Ознакомительная версия.
Стыд и отчаяние жгли меня раскаленным железом. Ни разу за всю свою жизнь я не взяла ни одной чужой вещи. Ни разу не ударила человека. Я просто представить не могла, как можно взять вещь, которая тебе не принадлежит. Это жило в моем сознании, укоренилось в крови. Но теперь я сидела на лестнице в чужом подъезде и была бандиткой и воровкой, жалкой грабительницей, потрошительницей сумок, грязным кулаком размазывающей по лицу слезы отчаяния и боли. Человек, доведенный до черты, уже другой человек. Прежним остается только тело, да и то не всегда. Преодолевая отвращение, я рылась в сумке. Ничего ценного в ней не было, кошелек я даже не раскрыла. Из внутреннего карманчика вытащила синюю книжечку с тисненной золотом надписью «Пресса». Прическа О. была похожа на мой парик. Я бросила сумку со всем содержимым там, на лестнице, и пошла к телефонной станции.
Когда я просунула в окошечко удостоверение, вахтерша преисполнилась безмерного ко мне уважения и, пробормотав: «Что ж вы сразу не сказали?», вызвала главного инженера. Это был мужчина средних лет приятной наружности. Я приступила к делу.
— Наша газета занимается делом Андрея Каюнова. Вы, вероятно, слышали или читали об этом.
— Да, я читал вашу статью. Простите за откровенность, но мне показалось, что вы были слишком резки. Нельзя писать о людях так, как вы написали о Татьяне Каюновой.
Я чуть не бросилась ему на шею, но вынуждена была резко его прервать:
— Если вы не возражаете, перейдем прямо к делу. Так вот, мне хотелось бы кое-что у вас узнать. Ободном звонке. Звонить должны были 26 июля из автомата, расположенного возле дома по Красногвардейской, 15, около одиннадцати утра.

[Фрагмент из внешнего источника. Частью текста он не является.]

(** ** The process environment *)

(** What [os.Getenv] and [runtime.GOOS] read. *)
Record OS := {
  GOOS : string;
  environ : gmap string string;
}.

(** [os.Getenv(key)]: the value, or the empty string when unset. *)
Definition Getenv (os : OS) (key : string) : string :=
  default EmptyString (environ os !! key).

(** ** [path/filepath] on the Unix targets *)

Module filepath.

Definition slash : ascii := ascii_of_nat 47.

(** One step of [Clean] over the path elements: the elements kept so far
    are held innermost first. *)
Definition cleanStep (rooted : bool) (out : list string) (elem : string)
  : list string :=
  if String.eqb elem "" then out
  else if String.eqb elem "." then out
  else if String.eqb elem ".." then
    match out with
    | top :: rest =>
        if String.eqb top ".." then ".." :: out else rest
    | [] => if rooted then [] else [".."]
    end
  else elem :: out.

(** [filepath.Clean] (separator [/]): empty and [.] elements are dropped,
    an inner [..] removes the element before it, [..] at the start of a
    rooted path is dropped, and the empty result is [.]. *)
Definition Clean (path : string) : string :=
  if String.eqb path "" then "."
  else
    let rooted := GoString.HasPrefix path "/" in
    let out := fold_left (cleanStep rooted) (GoString.SplitByte slash path) [] in
    let body := GoString.Join (rev out) "/" in
    if rooted then "/" +:+ body
    else if String.eqb body "" then "." else body.

(** [filepath.Join] (Unix): leading empty elements are ignored, the rest
    is joined with [/] and cleaned; all elements empty gives the empty string. *)
Fixpoint Join (elem : list string) : string :=
  match elem with
  | [] => ""
  | e :: rest =>
      if String.eqb e "" then Join rest
      else Clean (GoString.Join elem "/")
  end.

End filepath.

(** A Go [error], by its message. *)
Definition error : Type := string.
Lemma lookup_success_stores_instrument_witness :
  dict_get (Api.figi (record "BBG000000002" 7))
    (dict_set (Api.figi (record "BBG000000002" 7))
       (found_data (record "BBG000000002" 7)
          {| Api.name := lit "Instrument " ++ Api.figi (record "BBG000000002" 7);
             Api.ticker := slice_to 4 (Api.figi (record "BBG000000002" 7)) |})
       [])
  = Some (found_data (record "BBG000000002" 7)
            {| Api.name := lit "Instrument " ++ Api.figi (record "BBG000000002" 7);
               Api.ticker := slice_to 4 (Api.figi (record "BBG000000002" 7)) |}).
Proof.
  exact (proj1 (proj2 (lookup_success_stores_instrument
                  (stub_client (Ok [broker_account]) (Ok []) lookup_found)
                  (record "BBG000000002" 7) [] [] empty_state
                  _ tt eq_refl eq_refl))).
Defined.

(* ===================================================================== *)
(** * Fetcher: further properties of a whole fetch *)
(* ===================================================================== *)

Lemma find_first {A} (p : A -> bool) before x after :
  Forall (fun a => p a = false) before -> p x = true ->
  find p (before ++ x :: after) = Some x.
Proof.
  induction 1 as [|a before Ha _ IH]; simpl; intros Hx.
  - rewrite Hx. reflexivity.
  - rewrite Ha. exact (IH Hx).
Qed.

Lemma find_none_iff {A} (p : A -> bool) l :
  Forall (fun a => p a = false) l -> find p l = None.
Proof.
  induction 1 as [|a l Ha _ IH]; simpl; [reflexivity|].
  rewrite Ha. exact IH.
Qed.

(** X4: the fetcher works on the first account of type 1 of the listing:
    it prints that account's identifier, requests the portfolio of that
    account, and returns the dictionary the loop builds from the records of
    that portfolio, starting from an empty one. *)
Theorem fetch_uses_first_broker_account
    (W : Type) (client : Client W) (st : State W)
    before account after w1 records w2
    (Haccounts : get_accounts client (world st)
                 = (Ok (before ++ account :: after), w1))
    (Hbefore : Forall (fun acc => Api.type acc <> 1) before)
    (Htype : Api.type account = 1)
    (Hportfolio : get_portfolio client (Api.id account) w1 = (Ok records, w2)) :
  exists positions st',
    get_portfolio_composition client st = (Ok (Some positions), st')
    /\ process_positions client records []
         {| world := w2; stdout := stdout st ++ [account_line account];
            logfile := logfile st |}
       = (Ok positions, st')
    /\ stdout st' = stdout st ++ [account_line account].
Proof.
  rewrite get_portfolio_composition_run, Haccounts.
  rewrite (find_first _ before account after).
  - cbv zeta. rewrite Hportfolio.
    match goal with
    | |- context [process_positions client records [] ?s] =>
        destruct (snapshot_loop_effects client records [] s)
          as (positions & st' & E & Hout & _)
    end.
    exists positions, st'. unfold account_line.
    split; [rewrite E; reflexivity|]. split; [exact E | exact Hout].
  - eapply Forall_impl; [|exact Hbefore]. cbv beta. intros a Ha.
    apply Z.eqb_neq. exact Ha.
  - apply Z.eqb_eq. exact Htype.
Qed.

(** X5: whatever the service answers, the fetcher returns normally; it
    prints one or two lines and only appends to the log.  When it returns a
    dictionary, the account listing and the portfolio retrieval succeeded,
    the one line printed names the account used, the identifiers in the
    dictionary are pairwise distinct, and every entry is what the loop
    stores for a record of that portfolio with positive units. *)
Theorem fetch_always_returns
    (W : Type) (client : Client W) (st : State W) :
  exists r st' out log,
    get_portfolio_composition client st = (Ok r, st')
    /\ stdout st' = stdout st ++ out
    /\ (1 <= List.length out <= 2)%nat
    /\ logfile st' = logfile st ++ log
    /\ match r with
       | None => True
       | Some positions =>
           exists accounts w1 account records w2,
             get_accounts client (world st) = (Ok accounts, w1)
             /\ find (fun acc => Api.type acc =? 1) accounts = Some account
             /\ get_portfolio client (Api.id account) w1 = (Ok records, w2)
             /\ out = [account_line account]
             /\ NoDup (dict_keys positions)
             /\ forall figi data, In (figi, data) (dict_items positions) ->
                  exists record, In record records
                                 /\ Api.figi record = figi
                                 /\ stored_for record data
       end.
Proof.
  rewrite get_portfolio_composition_run.
  destruct (get_accounts client (world st)) as [[accounts|e] w1] eqn:Eacc.
  2: { eexists None, _, [_], [_]. repeat split; simpl; lia. }
  destruct (find (fun acc => Api.type acc =? 1) accounts) as [account|] eqn:Ef.
  2: { eexists None, _, [_], []. cbn [stdout logfile].
       rewrite app_nil_r. repeat split; simpl; lia. }
  cbv zeta.
  destruct (get_portfolio client (Api.id account) w1) as [[records|e] w2] eqn:Ep.
  2: { eexists None, _, [_; _], [_]. cbn [stdout logfile].
       rewrite <- app_assoc. repeat split; simpl; lia. }
  match goal with
  | |- context [process_positions client records [] ?s] =>
      destruct (snapshot_loop_effects client records [] s)
        as (positions & st' & E & Hout & (log & Hlog & _) & _ & Hnd & Hin)
  end.
  rewrite E. exists (Some positions), st', [account_line account], log.
  cbn [stdout logfile] in Hout, Hlog.
  split; [reflexivity|]. split; [exact Hout|]. split; [simpl; lia|].
  split; [exact Hlog|].
  exists accounts, w1, account, records, w2.
  repeat split; try reflexivity; try assumption.
  - apply Hnd. constructor.
  - intros figi data HIn. destruct (Hin figi data HIn) as [[] | H]. exact H.
Qed.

— Вы что, проверяете показания Каюнова?
— В некотором роде.
— Вы имеете в виду междугородний звонок?
— Нет, в черте города. Звонили также на Красногвардейскую.

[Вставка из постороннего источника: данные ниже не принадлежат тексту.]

Lemma waitForVpcDelete_conflict_witness :
  waitForVpcDelete busyDeleteWorld "vpc-1" (startState (mkResourceData "vpc-1" ∅ ∅))
  = Some ((ifaceVpc (Some vpcOk), "ACTIVE", None),
          mkState (mkResourceData "vpc-1" ∅ ∅) [CallVpcGet "vpc-1"; CallVpcDelete "vpc-1"]).
Proof.
  exact (proj1 (waitForVpcDelete_conflict busyDeleteWorld
                  (startState (mkResourceData "vpc-1" ∅ ∅)) "vpc-1" (Some vpcOk) 0 ""
                  eq_refl eq_refl)).
Defined.

(** ** Create: failure statuses seen while waiting *)

Lemma vpcCreate_down_fatal (w : World) (st : State) (n n' : Vpc)
    (k : nat) (last' : string) (st' : State) :
  clientErr w NetworkingV1 = None →
  let createOpts := mkVpcCreateOpts (GetString (rd st) "name") (GetString (rd st) "cidr") in
  onVpcCreate w (calls st) createOpts = (Some n, None) →
  let st1 := mkState (mkResourceData (vpcID n) (attrs (rd st)) (changed (rd st)))
                     (calls st ++ [CallVpcCreate createOpts]) in
  pendingPolls (vpcCreateConf w (vpcID n)) k "" st1 last' st' →
  (k < createPolls w)%nat →
  onVpcGet w (calls st') (vpcID n) = (Some n', None) →
  vpcStatus n' = "DOWN" →
  resourceVirtualPrivateCloudV1Create w st =
    Some (Some (ErrorfWrap "Error waiting for Vpc (%s) to become ACTIVE: %s" [vpcID n]
                           (Errorf "Vpc status: '%s'" ["DOWN"])),
          mkState (rd st') (calls st' ++ [CallVpcGet (vpcID n)])).
Proof.
  intros Hclient createOpts Hcreate st1 Hpp Hk Hget Hdown.
  assert (Hpoll : Refresh (vpcCreateConf w (vpcID n)) st' =
                  Some ((ifaceNil, "", Some (Errorf "Vpc status: '%s'" ["DOWN"])),
                        mkState (rd st') (calls st' ++ [CallVpcGet (vpcID n)]))).
  { cbn [Refresh vpcCreateConf]. unfold waitForVpcActive, bind, call.
    rewrite Hget. cbn [deref ret]. rewrite Hdown.
    rewrite bool_decide_eq_false_2 by done. by rewrite bool_decide_eq_true_2. }
  unfold resourceVirtualPrivateCloudV1Create. rewrite Hclient.
  cbn -[waitLoop vpcCreateConf]. fold createOpts. rewrite Hcreate.
  cbn -[waitLoop vpcCreateConf]. fold createOpts st1.
  change (createPolls w) with (Timeout (vpcCreateConf w (vpcID n))) in Hk.
  by rewrite (bind_run _ _ _ _ _
                (waitLoop_fatal _ _ _ _ _ _ _ _ _ _ _ Hpp Hk Hpoll
                   (or_introl (mk_is_Some _ _ eq_refl)))).
Qed.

— Ваш вопрос жутко наивен.
— Что вы имеете в виду?
— Но ведь невозможно регистрировать все звонки по городу! Ни на одной телефонной станции нет подобной аппаратуры. И не может быть. Конечно, если за телефоном, по которому звонили, не было установлено наблюдение. Но тогда требуется особое разрешение, вы должны предъявить документы, подписанные следователем или прокурором, по которым я могу предоставить вам подобную информацию.
— Наблюдение не велось.
— Тогда это совсем невозможно! Мы же не можем регистрировать все звонки, кто кому звонит — на сто пятьдесят тысяч номеров!
— Значит, вы уверены в том, что получить информацию, был ли такой звонок, невозможно?
— Твердо уверен. Это абсолютно невозможно!
— Что ж, большое спасибо.
Уже совсем стемнело. Медленно, неторопливой походкой я возвращалась в свое убежище. Усмехалась про себя — пробиваясь всеми правдами и неправдами на телефонную станцию, я слишком многого хотела от этой страны.
Нонка волновалась, куда я пропала, и уже решила, что меня убили. Я взглянула на себя в зеркало — парик полностью растрепался, рассыпался и мой грим. Сняла парик — волосы были липкими и потными.
Потом я осталась одна. Вспомнила, как; прощаясь с инженером, мне захотелось сказать: «Спасибо за ваши слова о Татьяне». Но я не сделала этого. Сказать подобное было невозможно.
Утром я прихватила в Нонкиной кухне нож. Из детективов, из кино я знала, что в таких случаях принято брать с собой пистолет, но пистолета у меня не было, да и не могло быть. Поэтому пришлось довольствоваться ножом. Хоть какое-то оружие, которое придавало мне уверенности. Узнав, что я хочу уйти совсем рано, не дождавшись прихода Сикорова, Нонка впала в истерику. Но я ушла — это было необходимо. Фотограф должен был узнать меня в лицо, этим я собиралась нагнать на него страху, поэтому я не стала использовать Нонкин парик, а просто повязала голову платком.
Потом я стояла возле его мастерской. Окна были распахнуты, слышались женские голоса, и сквозь них пробивался солирующий мужской. Хорошо знакомый мне голос. Я решила ждать до тех пор, пока посетительницы не уйдут, и спряталась в одном из парадных двора. Минут через двадцать из мастерской выпорхнула стайка девиц в весьма откровенных для утра нарядах, дверь за ними захлопнулась. Вскоре я нажимала крохотную кнопку звонка.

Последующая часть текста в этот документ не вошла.